Changing stroke rehab and research worldwide now.Time is Brain! trillions and trillions of neurons that DIE each day because there are NO effective hyperacute therapies besides tPA(only 12% effective). I have 523 posts on hyperacute therapy, enough for researchers to spend decades proving them out. These are my personal ideas and blog on stroke rehabilitation and stroke research. Do not attempt any of these without checking with your medical provider. Unless you join me in agitating, when you need these therapies they won't be there.

What this blog is for:

My blog is not to help survivors recover, it is to have the 10 million yearly stroke survivors light fires underneath their doctors, stroke hospitals and stroke researchers to get stroke solved. 100% recovery. The stroke medical world is completely failing at that goal, they don't even have it as a goal. Shortly after getting out of the hospital and getting NO information on the process or protocols of stroke rehabilitation and recovery I started searching on the internet and found that no other survivor received useful information. This is an attempt to cover all stroke rehabilitation information that should be readily available to survivors so they can talk with informed knowledge to their medical staff. It lays out what needs to be done to get stroke survivors closer to 100% recovery. It's quite disgusting that this information is not available from every stroke association and doctors group.

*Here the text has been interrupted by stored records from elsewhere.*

(** The badge the page shows for an OpenCode Go account agrees with the choice
    made at the same time: the status has a card for every account; one that is not
    healthy belongs to an account no request is given to, and a healthy one belongs
    to an account that is eligible unless a window's utilization has reached the
    threshold, which the page shows in its percentage only. *)
Theorem page_badge_agrees `{GoStd} m now s name a :
  rtc OpenCodeGo.module_step NewModule m → md_state m = Some s → st_Accounts s !! name = Some a →
  let refreshed := refreshWindows a now in
  let healthy := accountHealthy refreshed (st_Threshold s) now in
  ∃ accounts card,
    hosted_opencode (inr (status_body m now).1) = Ok accounts
    ∧ card ∈ opencode_dashboard <$> accounts ∧ da_Name card = name
    ∧ (healthy = true ↔ da_Health card = "healthy"
         ∧ ∀ k u, ws_Utilization (window refreshed k) = Some u →
             fle (fdiv (float_of_Z (st_Threshold s)) (float_of_Z 100)) u = false).
Proof.
  intros Hsteps Hs Ha. apply reachable_ok in Hsteps as [Hok Hwf]. specialize (Hok s Hs).
  assert (∀ k, ws_Exhausted (window a k) = true → ws_Known (window a k) = true) as Hknown.
  { intros k. destruct (Hwf s Hs name a k Ha) as [?| ->]; done. }
  cbv zeta. set (b := refreshWindows a now).
  destruct (so_account s Hok name a Ha) as (Hname & _ & _ & Hfull).
  destruct (refreshWindows_spec a now) as (Hframe & _ & _ & Hw). fold b in Hframe, Hw.
  exists (wire_opencode <$> sb_Accounts (status_body m now).1),
    (opencode_dashboard (wire_opencode (status_account b))).
  split; [done|]. split; [by do 2 apply list_elem_of_fmap_2; eapply status_accounts|].
  split; [cbn; rewrite <- Hname; apply Hframe|]. rewrite badge_spec.
  rewrite accountHealthy_iff by (intros k; apply Hframe, Hfull).
  assert (∀ k, known_exhausted (window b k) = ws_Exhausted (window b k)) as Hke.
  { intros k. unfold known_exhausted. rewrite Hw. destruct (cooled _ _); [done|].
    specialize (Hknown k). destruct (ws_Exhausted (window a k)); [|apply andb_false_r].
    by rewrite Hknown. }
  set (limit := fdiv _ _). transitivity ((as_Disabled b = false
    ∧ ∀ k, ws_Exhausted (window b k) = false)
    ∧ ∀ k u, ws_Utilization (window b k) = Some u → fle limit u = false).
  - pose proof (refreshed_blocks a now) as Hb. cbv zeta in Hb. fold b in Hb.
    setoid_rewrite Hb.
    setoid_rewrite orb_false_iff. split.
    + intros [Hd Hall]. split; [split; [done|]; intros k; apply Hall|]. intros k u Hu. specialize (Hall k).
      rewrite Hu in Hall. apply Hall.
    + intros [[Hd He] Hu]. split; [done|]. intros k. split; [apply He|]. specialize (Hu k).
      destruct (ws_Utilization (window b k)); [by apply Hu|done].
  - apply and_iff_compat_r. destruct (as_Disabled b).
    { split; [by intros [? _]|discriminate]. }
    cbn [existsb window_kinds]. rewrite !Hke. split.
    + intros [_ He]. by rewrite !He.
    + intros Hb. split; [done|]. intros k.
      destruct (ws_Exhausted (window b windowFiveHour)) eqn:H1, (ws_Exhausted (window b windowWeekly)) eqn:H2,
        (ws_Exhausted (window b windowMonthly)) eqn:H3; try done. by destruct k.
Qed.

Lemma page_badge_agrees_witness :
  ∃ accounts card,
    hosted_opencode (inr (status_body demo_module 1000).1) = Ok accounts
    ∧ card ∈ opencode_dashboard <$> accounts ∧ da_Name card = "go-a" ∧ da_Health card = "healthy".
Proof.
  set (a := default (new_account {| ga_Name := ""; ga_AuthIDs := []; ga_DashboardAPIKey := "";
    ga_Disabled := false |}) (st_Accounts demo_state !! "go-a")).
  destruct (page_badge_agrees (H := DemoStd.demo_std) demo_module 1000 demo_state "go-a" a)
    as (accounts & card & Hd & Hin & Hname & Hh).
  - apply rtc_once. apply (OpenCodeGo.step_reconfigure (H := DemoStd.demo_std) NewModule (λ _, Ok demo_config)).
  - exact demo_module_state.
  - vm_compute. reflexivity.
  - exists accounts, card. do 3 (split; [done|]). apply Hh. vm_compute. reflexivity.
Defined.
(** A reconfiguration that is not interrupted is the one of [Coordinator]. *)
Theorem run_alone (l r : list thread) log (c : coordinator) raw (call : reconfigure_call N E) :
  coordinator_ok c →
  rtc step (c, l ++ TReconfigure (start_reconfigure raw call) :: r, log)
    ((Coordinator.reconfigure c raw call).2, l ++ r, log ++ [OReconfigure (Coordinator.reconfigure c raw call).1]).
Proof.
  intros Hok. unfold reconfigure, start_reconfigure. destruct (prepare call raw) as [[cfg host]|e].
  2: { by apply rtc_once, reconfigure_off. }
  destruct (co_stopped c) eqn:Hst.
  { apply rtc_once, reconfigure_off. cbn [step_reconfigure]. by rewrite Hst. }
  pose proof (run_modules l r log cfg host call (co_modules c) [] c (ok_ids _ Hok) eq_refl) as Hrun.
  pose proof (run_to_built l r log c cfg host call) as Hbuilt.
  destruct (reconfigure_modules call cfg host (co_modules c)) as [[[]|e] modules]; cbn [app snd] in *.
  - specialize (Hbuilt modules Hok Hst eq_refl). etrans; [exact Hbuilt|].
    destruct (buildRegistry (owned_ids modules)) as [byAuth|e]; [|by apply rtc_once, reconfigure_off].
    eapply rtc_l; [by apply reconfigure_on|]. apply rtc_once, reconfigure_off.
    cbn [step_reconfigure]. unfold clear_error. cbn. by rewrite Hst.
  - eapply rtc_l; [apply reconfigure_on; cbn [step_reconfigure]; by rewrite Hst|].
    etrans; [exact Hrun|]. by apply rtc_once, reconfigure_off.
Qed.

(** ** Two reconfigurations at the same time *)

(** A successful reconfiguration depends on the modules alone. *)
Lemma reconfigure_same_modules (c d c' : coordinator) raw (call : reconfigure_call N E) :
  co_modules d = co_modules c → co_stopped d = co_stopped c →
  Coordinator.reconfigure c raw call = (Ok (), c') → Coordinator.reconfigure d raw call = (Ok (), c').
Proof.
  intros Hm Hst. unfold reconfigure. rewrite Hm, Hst. destruct (prepare call raw) as [[cfg host]|]; [|done].
  destruct (co_stopped c) eqn:Hc; [done|].
  destruct (reconfigure_modules call cfg host (co_modules c)) as [[[]|e] modules]; [|done].
  destruct (buildRegistry (owned_ids modules)); [|done]. cbn [co_stopped set_modules]. by rewrite Hst, Hc.
Qed.
Definition capability_cpa_config (root : string) : string :=
  text [
    "auth-dir: " +:+ quote (path_Join [root; "auth"]);
    "claude-api-key:";
    "  - api-key: " +:+ quote smokePlanKey;
    "    base-url: https://api.z.ai/api/anthropic";
    "    prefix: zai";
    "    headers:";
    "      X-CPA-Smoke-Lane: anthropic";
    "openai-compatibility:";
    "  - name: zai-coding-plan";
    "    prefix: zai-openai";
    "    base-url: https://api.z.ai/api/coding/paas/v4";
    "    api-key-entries:";
    "      - api-key: " +:+ quote smokePlanKey;
    "plugins:";
    "  enabled: true";
    "  dir: plugins";
    "  configs:";
    "    subscription-pool:";
    "      enabled: true";
    "      priority: 1000"].

Definition capability_plugin_config (cpaConfigPath : string) : string :=
  text [
    "cpa-config-path: " +:+ cpaConfigPath;
    "providers:";
    "  zai:";
    "    default-plan: pro";
    "    accounts:";
    "      - key-suffix: 000001";
    "        name: release-capability";
    "        plan: pro"].

Definition host_config (root : string) (port : Z) (authDir configPath : string) : string :=
  text [
    "host: " +:+ dq +:+ "127.0.0.1" +:+ dq;
    "port: " +:+ itoa port;
    "remote-management:";
    "  allow-remote: false";
    "  secret-key: " +:+ quote managementKey;
    "  disable-control-panel: true";
    "auth-dir: " +:+ quote authDir;
    "api-keys: [" +:+ quote clientKey +:+ "]";
    "force-model-prefix: true";
    "claude-api-key:";
    "  - api-key: " +:+ quote smokePlanKey;
    "    base-url: https://api.z.ai/api/anthropic";
    "    prefix: zai";
    "    headers:";
    "      X-CPA-Smoke-Lane: anthropic";
    "    models:";
    "      - name: smoke-upstream-anthropic";
    "        alias: smoke-model";
    "openai-compatibility:";
    "  - name: zai-coding-plan";
    "    prefix: zai-openai";
    "    base-url: https://api.z.ai/api/coding/paas/v4";
    "    headers:";
    "      X-CPA-Smoke-Lane: openai";
    "    api-key-entries:";
    "      - api-key: " +:+ quote smokePlanKey;
    "    models:";
    "      - name: smoke-upstream-openai";
    "        alias: smoke-model";
    "plugins:";
    "  enabled: true";
    "  dir: " +:+ quote (path_Join [root; "plugins"]);
    "  configs:";
    "    subscription-pool:";
    "      enabled: true";
    "      priority: 1000";
    "      cpa-config-path: " +:+ quote configPath;
    "      providers:";
    "        zai:";
    "          quota-refresh-interval: 1m";
    "          authoritative-max-age: 3m";
    "          default-plan: pro";
    "          accounts:";
    "            - key-suffix: 000001";
    "              name: release-integration";
    "              plan: pro"].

Wednesday, January 25, 2012

Documenting abnormal anticipatory control prior to gait initiation in sub-acute stroke

Get your PT excited and ask them about this paper and anticipatory movements.
From the 2011 Canadian Stroke Congress.
page 125 here:
http://www.strokecongress.org/2011/wp-content/uploads/2011/12/CSC_Abstracts.pdf
Background: Anticipatory postural adjustments (APAs) are medio-lateral centre of pressure (ML COP) shifts towards the swing limb to preserve lateral stability prior to gait initiation. Previous research demonstrated that APAs are reduced in magnitude or delayed among individuals with stroke compared to healthy controls.
Clinically, we have observed multiple APAs prior to gait initiation in individuals post-stroke, which has not been reported in the literature. The purpose of this study was to document the prevalence of abnormal APA patterns and to examine the differences in APA timing and magnitude in a sub-acute stroke population prior to gait initiation. Methods: Sixty-six independently ambulatory stroke inpatients stood on two force plates and were instructed to initiate gait at a self-selected speed. Six trials were completed, three leading with each limb. MLCOP was obtained from the force plates. An APA was defined as a shift in ML COP >10mm from baseline. An
abnormal APA pattern could involve either no APA or multiple APAs (mAPA). Results: Fifty-six percent of patients (37/66) exhibited trials with both one and multiple APAs. Foot-off time was significantly faster for trials with
mAPAs than those with one APA (p=0.0029). Unloading time for trials with mAPAs was also faster than those with one APA (p=0.014). Forty-eight percent of patients (32/66) demonstrated trials with both normal APAs and no
APA activity. When comparing trials with one APA to those with no APA, there were no significant differences in timing. Conclusions: This study reports a high prevalence of abnormal anticipatory control prior to gait initiation
in individuals with stroke. Significant temporal differences associated with multiple APAs exist, which alter the normal gait initiation sequence. The clinical significance of these abnormal APA patterns in individuals with stroke prior to voluntary gait initiation warrants further investigation.